Dataset entries:
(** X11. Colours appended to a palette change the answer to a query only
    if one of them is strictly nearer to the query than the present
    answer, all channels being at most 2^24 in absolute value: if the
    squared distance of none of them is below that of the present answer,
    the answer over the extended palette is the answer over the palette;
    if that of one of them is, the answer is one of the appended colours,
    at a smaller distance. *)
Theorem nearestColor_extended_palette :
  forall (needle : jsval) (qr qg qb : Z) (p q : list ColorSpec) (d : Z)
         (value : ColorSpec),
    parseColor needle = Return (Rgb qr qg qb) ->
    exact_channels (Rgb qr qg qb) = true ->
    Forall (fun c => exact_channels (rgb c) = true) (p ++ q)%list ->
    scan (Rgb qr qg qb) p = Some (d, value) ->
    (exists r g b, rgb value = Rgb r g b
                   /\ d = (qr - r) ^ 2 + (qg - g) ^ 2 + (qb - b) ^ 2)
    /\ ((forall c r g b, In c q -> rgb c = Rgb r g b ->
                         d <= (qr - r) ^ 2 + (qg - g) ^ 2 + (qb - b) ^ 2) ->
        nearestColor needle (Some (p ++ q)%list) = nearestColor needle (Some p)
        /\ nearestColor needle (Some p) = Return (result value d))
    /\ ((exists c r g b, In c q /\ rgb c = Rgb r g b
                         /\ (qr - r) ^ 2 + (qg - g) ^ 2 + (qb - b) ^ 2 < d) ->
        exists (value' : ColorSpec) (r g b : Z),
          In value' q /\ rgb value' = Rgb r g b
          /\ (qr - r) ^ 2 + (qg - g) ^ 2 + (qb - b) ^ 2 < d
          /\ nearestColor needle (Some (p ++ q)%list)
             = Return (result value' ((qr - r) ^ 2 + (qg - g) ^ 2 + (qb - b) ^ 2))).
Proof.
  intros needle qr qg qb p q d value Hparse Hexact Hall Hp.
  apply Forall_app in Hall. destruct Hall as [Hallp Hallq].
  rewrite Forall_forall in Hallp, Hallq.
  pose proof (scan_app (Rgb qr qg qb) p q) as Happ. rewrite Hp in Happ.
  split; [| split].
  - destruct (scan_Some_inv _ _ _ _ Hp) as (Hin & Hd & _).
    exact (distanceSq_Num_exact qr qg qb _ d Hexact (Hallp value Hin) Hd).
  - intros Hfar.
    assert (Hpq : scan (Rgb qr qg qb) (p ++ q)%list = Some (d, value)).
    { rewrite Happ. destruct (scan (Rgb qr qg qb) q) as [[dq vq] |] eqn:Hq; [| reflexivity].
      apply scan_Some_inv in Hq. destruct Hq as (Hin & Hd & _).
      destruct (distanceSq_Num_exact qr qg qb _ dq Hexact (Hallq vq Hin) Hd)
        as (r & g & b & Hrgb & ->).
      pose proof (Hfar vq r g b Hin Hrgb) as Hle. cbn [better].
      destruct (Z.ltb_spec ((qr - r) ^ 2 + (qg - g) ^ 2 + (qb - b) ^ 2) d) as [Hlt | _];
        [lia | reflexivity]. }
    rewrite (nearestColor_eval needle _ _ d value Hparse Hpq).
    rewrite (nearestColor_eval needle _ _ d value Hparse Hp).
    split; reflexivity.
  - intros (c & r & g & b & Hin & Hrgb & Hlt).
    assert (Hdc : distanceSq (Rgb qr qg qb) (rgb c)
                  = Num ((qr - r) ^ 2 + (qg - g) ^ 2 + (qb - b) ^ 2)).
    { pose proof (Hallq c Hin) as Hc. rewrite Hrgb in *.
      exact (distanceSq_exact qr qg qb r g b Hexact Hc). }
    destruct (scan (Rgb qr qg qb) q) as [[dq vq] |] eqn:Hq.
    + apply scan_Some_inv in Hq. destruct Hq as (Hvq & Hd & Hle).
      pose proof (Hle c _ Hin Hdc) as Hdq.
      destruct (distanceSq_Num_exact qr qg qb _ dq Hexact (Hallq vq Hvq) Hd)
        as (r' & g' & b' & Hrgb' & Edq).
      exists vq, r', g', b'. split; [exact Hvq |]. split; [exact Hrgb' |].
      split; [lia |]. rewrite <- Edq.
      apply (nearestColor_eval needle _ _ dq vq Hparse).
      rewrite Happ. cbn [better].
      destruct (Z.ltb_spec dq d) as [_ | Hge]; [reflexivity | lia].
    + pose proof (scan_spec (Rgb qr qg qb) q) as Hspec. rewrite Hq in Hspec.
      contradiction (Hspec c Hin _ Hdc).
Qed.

> [YOUR GOAL] Show the lines above with "answer".

> [EXERCISE RESPONSE]
(** X11. Colours appended to a palette change the answer to a query only
    answer, all channels being at most 2^24 in absolute value: if the
    squared distance of none of them is below that of the present answer,
    the answer over the extended palette is the answer over the palette;
    if that of one of them is, the answer is one of the appended colours,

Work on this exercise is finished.